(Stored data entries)
=== Begin Enclosure ===

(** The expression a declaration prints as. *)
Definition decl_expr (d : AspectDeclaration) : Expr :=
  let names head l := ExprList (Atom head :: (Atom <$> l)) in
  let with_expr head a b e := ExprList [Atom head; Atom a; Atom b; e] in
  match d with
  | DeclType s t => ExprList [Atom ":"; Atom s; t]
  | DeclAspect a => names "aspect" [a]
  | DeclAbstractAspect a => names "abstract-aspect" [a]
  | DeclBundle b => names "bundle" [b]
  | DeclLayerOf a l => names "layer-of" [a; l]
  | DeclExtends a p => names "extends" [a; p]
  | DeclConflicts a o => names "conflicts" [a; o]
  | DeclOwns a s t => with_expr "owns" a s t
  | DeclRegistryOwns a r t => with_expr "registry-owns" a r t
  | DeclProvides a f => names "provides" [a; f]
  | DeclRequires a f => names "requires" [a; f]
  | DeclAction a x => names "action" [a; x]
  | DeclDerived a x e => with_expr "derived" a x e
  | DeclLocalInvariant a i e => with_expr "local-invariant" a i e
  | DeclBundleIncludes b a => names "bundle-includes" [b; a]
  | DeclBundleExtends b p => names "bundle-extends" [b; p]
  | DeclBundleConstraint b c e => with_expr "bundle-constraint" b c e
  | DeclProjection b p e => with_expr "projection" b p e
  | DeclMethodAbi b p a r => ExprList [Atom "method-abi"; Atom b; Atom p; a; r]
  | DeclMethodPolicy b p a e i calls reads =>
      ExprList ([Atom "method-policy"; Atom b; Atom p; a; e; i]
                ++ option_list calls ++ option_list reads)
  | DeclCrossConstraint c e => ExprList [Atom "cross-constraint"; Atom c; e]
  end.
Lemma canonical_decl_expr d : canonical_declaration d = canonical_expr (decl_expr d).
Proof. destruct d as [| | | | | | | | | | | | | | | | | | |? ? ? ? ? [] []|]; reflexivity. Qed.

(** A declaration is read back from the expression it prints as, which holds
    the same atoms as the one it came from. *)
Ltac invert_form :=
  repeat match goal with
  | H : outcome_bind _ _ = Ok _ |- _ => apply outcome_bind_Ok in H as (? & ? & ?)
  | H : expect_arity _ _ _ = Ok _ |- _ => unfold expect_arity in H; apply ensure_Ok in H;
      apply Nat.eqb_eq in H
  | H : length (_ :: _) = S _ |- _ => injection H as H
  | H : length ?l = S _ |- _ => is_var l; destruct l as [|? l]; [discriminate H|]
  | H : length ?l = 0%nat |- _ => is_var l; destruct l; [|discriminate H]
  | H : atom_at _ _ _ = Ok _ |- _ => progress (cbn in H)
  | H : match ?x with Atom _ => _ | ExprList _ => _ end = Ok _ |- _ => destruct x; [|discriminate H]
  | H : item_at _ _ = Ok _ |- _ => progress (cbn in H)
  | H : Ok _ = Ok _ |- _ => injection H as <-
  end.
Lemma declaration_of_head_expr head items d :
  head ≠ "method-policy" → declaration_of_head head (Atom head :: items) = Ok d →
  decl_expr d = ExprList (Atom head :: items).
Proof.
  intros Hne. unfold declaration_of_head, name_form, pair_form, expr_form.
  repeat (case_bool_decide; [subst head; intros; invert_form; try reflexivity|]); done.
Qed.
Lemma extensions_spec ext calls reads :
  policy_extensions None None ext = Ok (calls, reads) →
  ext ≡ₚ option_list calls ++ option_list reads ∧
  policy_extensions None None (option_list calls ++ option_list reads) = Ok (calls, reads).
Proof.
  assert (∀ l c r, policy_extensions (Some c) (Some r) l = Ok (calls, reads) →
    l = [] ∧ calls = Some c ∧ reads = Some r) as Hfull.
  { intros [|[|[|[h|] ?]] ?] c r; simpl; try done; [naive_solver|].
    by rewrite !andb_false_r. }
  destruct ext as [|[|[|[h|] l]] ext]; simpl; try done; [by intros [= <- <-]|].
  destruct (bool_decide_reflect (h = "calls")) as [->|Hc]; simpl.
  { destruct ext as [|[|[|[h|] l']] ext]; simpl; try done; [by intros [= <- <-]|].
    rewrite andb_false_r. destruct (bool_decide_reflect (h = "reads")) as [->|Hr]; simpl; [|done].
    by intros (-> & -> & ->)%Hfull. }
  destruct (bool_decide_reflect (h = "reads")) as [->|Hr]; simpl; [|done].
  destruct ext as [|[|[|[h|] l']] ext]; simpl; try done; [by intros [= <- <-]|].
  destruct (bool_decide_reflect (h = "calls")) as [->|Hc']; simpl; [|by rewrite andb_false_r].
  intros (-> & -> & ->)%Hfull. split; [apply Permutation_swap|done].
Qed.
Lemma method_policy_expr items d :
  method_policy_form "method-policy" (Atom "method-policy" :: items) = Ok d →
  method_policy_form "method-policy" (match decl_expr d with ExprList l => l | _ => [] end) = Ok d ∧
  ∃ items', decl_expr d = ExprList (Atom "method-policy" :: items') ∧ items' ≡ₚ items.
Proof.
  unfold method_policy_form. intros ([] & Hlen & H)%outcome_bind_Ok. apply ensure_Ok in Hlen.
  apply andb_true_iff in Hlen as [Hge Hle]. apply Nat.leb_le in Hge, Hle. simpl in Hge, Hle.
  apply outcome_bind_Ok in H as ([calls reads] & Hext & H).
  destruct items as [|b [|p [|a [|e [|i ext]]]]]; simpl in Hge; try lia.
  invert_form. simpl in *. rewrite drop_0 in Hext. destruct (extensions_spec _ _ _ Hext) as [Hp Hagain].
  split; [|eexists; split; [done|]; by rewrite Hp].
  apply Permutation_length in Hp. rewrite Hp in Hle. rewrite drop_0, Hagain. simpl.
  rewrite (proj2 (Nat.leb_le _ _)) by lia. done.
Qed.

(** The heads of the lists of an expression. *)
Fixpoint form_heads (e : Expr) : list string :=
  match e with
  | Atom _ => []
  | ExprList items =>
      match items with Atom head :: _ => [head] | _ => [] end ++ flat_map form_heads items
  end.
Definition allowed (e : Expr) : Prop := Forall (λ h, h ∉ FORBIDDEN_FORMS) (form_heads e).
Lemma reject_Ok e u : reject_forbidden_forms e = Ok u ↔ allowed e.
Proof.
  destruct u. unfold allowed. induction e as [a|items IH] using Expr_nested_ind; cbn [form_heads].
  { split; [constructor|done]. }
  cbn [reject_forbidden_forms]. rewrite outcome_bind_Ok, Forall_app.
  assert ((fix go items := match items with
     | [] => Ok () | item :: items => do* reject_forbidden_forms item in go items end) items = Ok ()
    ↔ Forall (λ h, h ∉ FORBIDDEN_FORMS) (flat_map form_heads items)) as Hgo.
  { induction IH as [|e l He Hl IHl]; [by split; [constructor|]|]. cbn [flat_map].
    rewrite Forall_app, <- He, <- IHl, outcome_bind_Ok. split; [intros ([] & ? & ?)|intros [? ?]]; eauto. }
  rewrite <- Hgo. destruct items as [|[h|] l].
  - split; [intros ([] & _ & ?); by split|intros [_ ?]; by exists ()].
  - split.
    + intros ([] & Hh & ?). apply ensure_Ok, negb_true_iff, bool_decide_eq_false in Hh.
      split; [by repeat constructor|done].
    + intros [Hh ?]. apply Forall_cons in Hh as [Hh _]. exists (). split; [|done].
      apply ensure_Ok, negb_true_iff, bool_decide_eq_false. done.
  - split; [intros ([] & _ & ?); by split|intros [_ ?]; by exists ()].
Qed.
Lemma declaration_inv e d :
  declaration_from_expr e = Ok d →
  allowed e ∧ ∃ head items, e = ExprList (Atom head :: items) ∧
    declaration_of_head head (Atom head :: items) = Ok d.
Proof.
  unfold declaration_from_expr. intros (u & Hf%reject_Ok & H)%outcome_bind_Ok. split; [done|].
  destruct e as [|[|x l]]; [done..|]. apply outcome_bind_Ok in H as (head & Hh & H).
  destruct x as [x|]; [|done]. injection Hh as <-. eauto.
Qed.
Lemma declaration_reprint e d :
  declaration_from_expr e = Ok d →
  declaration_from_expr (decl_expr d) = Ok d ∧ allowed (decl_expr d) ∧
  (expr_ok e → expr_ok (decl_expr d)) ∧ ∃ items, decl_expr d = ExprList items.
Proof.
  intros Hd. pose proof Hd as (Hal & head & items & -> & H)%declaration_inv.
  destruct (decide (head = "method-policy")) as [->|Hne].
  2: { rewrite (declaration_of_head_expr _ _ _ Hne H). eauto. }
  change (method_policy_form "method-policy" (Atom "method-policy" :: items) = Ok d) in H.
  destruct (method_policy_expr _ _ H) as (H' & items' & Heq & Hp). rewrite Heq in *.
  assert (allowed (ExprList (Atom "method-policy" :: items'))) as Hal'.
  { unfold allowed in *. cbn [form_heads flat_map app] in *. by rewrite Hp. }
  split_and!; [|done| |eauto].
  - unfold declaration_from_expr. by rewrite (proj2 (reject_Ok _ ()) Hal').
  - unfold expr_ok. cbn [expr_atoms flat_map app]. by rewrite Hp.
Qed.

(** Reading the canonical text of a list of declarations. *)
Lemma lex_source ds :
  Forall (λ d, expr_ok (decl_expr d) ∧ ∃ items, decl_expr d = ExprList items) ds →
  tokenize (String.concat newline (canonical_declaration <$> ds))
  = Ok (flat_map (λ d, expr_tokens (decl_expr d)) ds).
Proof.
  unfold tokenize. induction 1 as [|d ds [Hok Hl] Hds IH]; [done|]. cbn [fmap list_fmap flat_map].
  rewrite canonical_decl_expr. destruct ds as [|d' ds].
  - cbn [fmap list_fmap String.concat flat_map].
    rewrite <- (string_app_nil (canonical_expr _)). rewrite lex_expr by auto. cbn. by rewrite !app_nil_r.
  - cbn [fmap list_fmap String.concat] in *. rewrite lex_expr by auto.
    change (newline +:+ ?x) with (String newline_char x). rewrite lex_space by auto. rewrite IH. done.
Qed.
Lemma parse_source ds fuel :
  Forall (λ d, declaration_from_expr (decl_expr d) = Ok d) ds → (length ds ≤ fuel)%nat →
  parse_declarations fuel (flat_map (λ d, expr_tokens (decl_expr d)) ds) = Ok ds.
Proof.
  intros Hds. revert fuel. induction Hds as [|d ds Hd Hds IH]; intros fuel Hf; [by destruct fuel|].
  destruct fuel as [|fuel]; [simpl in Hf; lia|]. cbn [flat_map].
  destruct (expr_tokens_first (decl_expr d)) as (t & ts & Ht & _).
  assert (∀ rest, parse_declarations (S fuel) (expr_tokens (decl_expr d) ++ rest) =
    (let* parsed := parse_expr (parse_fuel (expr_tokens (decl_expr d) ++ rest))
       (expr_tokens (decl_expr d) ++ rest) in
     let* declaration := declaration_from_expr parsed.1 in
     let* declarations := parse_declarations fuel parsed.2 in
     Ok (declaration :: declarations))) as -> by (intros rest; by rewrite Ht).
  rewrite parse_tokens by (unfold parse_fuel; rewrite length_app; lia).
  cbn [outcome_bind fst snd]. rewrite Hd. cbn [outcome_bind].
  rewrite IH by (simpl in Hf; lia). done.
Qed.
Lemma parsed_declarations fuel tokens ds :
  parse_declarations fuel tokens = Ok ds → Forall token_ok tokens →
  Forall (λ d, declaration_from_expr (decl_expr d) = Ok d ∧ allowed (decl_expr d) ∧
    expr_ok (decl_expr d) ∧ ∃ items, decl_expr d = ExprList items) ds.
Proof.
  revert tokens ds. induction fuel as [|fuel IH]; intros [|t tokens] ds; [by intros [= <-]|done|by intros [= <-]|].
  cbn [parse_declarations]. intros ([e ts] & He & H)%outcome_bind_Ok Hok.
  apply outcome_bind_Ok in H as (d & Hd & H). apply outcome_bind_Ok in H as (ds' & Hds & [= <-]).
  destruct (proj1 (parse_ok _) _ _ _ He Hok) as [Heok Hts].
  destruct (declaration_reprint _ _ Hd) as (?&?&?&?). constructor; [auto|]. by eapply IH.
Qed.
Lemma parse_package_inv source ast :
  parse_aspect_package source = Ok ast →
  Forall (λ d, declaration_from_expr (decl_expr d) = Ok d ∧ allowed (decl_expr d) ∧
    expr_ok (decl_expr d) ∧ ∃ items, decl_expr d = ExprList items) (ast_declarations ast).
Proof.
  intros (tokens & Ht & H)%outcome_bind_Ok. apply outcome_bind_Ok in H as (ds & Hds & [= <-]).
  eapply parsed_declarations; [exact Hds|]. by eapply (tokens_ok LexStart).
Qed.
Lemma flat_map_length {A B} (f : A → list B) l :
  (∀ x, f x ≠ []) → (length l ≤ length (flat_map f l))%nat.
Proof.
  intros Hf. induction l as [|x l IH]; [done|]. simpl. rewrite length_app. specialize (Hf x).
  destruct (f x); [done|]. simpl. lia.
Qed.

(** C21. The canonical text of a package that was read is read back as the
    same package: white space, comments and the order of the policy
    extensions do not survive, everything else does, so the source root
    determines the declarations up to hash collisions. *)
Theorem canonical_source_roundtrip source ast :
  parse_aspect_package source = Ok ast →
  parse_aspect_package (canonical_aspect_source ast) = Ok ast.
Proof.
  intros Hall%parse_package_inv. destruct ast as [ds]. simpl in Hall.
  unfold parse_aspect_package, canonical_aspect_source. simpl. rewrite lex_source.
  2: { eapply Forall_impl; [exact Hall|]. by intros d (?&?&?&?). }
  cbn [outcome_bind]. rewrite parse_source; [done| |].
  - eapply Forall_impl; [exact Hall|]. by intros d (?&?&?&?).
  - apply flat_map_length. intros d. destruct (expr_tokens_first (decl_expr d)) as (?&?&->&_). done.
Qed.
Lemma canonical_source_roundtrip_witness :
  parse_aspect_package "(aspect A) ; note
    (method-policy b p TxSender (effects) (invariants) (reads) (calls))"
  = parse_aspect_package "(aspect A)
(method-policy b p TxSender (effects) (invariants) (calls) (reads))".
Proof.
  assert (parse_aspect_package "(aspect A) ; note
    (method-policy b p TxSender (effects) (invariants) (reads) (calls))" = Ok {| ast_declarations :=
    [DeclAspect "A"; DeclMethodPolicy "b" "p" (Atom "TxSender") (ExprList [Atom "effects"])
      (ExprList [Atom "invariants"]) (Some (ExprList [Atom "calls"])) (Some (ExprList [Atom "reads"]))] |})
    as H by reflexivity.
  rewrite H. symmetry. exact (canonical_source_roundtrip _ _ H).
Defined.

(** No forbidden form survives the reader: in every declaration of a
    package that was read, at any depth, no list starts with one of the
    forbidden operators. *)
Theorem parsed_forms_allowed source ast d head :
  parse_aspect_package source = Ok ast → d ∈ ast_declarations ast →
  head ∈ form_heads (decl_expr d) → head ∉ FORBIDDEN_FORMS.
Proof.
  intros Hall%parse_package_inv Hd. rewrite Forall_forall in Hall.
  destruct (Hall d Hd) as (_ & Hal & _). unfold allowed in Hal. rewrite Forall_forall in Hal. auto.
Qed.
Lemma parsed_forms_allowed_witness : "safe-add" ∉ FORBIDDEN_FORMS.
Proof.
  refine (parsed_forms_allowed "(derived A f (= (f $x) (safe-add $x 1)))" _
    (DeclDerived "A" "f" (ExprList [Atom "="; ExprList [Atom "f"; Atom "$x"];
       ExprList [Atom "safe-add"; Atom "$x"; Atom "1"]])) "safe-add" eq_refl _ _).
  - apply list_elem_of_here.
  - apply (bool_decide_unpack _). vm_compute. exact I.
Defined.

=== End Enclosure ===
=== Begin Enclosure ===

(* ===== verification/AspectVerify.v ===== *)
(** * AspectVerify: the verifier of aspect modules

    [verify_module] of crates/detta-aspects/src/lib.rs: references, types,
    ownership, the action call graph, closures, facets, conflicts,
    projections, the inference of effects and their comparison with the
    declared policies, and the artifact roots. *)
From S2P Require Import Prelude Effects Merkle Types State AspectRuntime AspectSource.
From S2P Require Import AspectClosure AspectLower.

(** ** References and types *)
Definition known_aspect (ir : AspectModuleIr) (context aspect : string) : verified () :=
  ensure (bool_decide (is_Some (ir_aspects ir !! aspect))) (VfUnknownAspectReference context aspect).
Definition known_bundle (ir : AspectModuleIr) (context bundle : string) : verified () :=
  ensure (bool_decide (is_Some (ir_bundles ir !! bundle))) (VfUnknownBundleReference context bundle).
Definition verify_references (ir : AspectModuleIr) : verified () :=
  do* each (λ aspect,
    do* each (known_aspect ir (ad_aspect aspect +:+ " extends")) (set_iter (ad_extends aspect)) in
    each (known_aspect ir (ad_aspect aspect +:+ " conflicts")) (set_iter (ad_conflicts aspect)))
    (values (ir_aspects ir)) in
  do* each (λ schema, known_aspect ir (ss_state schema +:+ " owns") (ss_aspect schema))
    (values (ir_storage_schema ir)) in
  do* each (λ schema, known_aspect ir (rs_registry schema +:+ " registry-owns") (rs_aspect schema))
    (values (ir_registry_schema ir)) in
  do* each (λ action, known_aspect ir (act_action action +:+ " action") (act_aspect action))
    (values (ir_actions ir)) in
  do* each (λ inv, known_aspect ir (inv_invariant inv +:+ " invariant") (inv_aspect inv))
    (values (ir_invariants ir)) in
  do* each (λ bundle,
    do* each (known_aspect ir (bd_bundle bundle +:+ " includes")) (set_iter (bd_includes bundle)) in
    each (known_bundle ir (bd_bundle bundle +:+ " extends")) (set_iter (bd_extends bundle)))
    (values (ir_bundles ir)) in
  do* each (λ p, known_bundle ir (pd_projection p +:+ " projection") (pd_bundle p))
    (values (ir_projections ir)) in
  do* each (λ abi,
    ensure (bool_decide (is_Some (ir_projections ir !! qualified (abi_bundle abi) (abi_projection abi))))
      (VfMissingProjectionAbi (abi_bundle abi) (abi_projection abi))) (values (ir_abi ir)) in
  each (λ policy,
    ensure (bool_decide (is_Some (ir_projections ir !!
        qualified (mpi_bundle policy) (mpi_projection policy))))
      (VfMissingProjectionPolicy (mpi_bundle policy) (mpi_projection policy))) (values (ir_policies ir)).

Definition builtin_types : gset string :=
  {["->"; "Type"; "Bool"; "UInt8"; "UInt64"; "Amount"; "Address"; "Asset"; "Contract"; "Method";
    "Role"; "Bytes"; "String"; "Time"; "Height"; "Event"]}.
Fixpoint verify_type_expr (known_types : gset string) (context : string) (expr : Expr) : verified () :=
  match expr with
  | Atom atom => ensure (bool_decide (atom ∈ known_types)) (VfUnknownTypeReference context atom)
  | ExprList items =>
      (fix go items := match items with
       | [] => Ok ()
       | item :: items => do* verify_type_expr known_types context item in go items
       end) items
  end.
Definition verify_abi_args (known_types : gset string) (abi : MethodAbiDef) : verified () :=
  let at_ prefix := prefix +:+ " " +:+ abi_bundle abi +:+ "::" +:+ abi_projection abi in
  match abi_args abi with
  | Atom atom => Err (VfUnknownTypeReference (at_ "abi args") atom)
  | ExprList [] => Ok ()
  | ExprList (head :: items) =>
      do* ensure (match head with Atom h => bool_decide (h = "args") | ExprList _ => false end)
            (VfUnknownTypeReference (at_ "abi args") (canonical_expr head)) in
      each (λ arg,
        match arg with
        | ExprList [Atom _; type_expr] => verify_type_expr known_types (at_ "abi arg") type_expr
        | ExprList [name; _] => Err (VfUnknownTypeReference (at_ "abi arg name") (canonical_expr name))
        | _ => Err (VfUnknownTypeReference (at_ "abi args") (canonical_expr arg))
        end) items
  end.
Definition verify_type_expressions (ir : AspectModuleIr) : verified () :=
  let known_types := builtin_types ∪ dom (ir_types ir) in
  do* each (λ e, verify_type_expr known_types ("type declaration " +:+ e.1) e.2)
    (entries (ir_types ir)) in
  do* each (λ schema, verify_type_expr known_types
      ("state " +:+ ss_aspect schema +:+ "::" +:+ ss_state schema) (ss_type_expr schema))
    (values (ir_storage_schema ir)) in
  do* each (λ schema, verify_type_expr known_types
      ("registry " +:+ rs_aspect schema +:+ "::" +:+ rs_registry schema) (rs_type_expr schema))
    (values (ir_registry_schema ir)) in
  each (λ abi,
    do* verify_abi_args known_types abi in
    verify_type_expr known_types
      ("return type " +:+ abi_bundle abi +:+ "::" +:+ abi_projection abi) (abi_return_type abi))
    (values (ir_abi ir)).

=== End Enclosure ===

What is required: Your reply is to repeat, unchanged, the lines above running from the one with "(** The expression" up to and including the one with "DeclBundleExtends b p".

Exercise result:
(** The expression a declaration prints as. *)
Definition decl_expr (d : AspectDeclaration) : Expr :=
  let names head l := ExprList (Atom head :: (Atom <$> l)) in
  let with_expr head a b e := ExprList [Atom head; Atom a; Atom b; e] in
  match d with
  | DeclType s t => ExprList [Atom ":"; Atom s; t]
  | DeclAspect a => names "aspect" [a]
  | DeclAbstractAspect a => names "abstract-aspect" [a]
  | DeclBundle b => names "bundle" [b]
  | DeclLayerOf a l => names "layer-of" [a; l]
  | DeclExtends a p => names "extends" [a; p]
  | DeclConflicts a o => names "conflicts" [a; o]
  | DeclOwns a s t => with_expr "owns" a s t
  | DeclRegistryOwns a r t => with_expr "registry-owns" a r t
  | DeclProvides a f => names "provides" [a; f]
  | DeclRequires a f => names "requires" [a; f]
  | DeclAction a x => names "action" [a; x]
  | DeclDerived a x e => with_expr "derived" a x e
  | DeclLocalInvariant a i e => with_expr "local-invariant" a i e
  | DeclBundleIncludes b a => names "bundle-includes" [b; a]
  | DeclBundleExtends b p => names "bundle-extends" [b; p]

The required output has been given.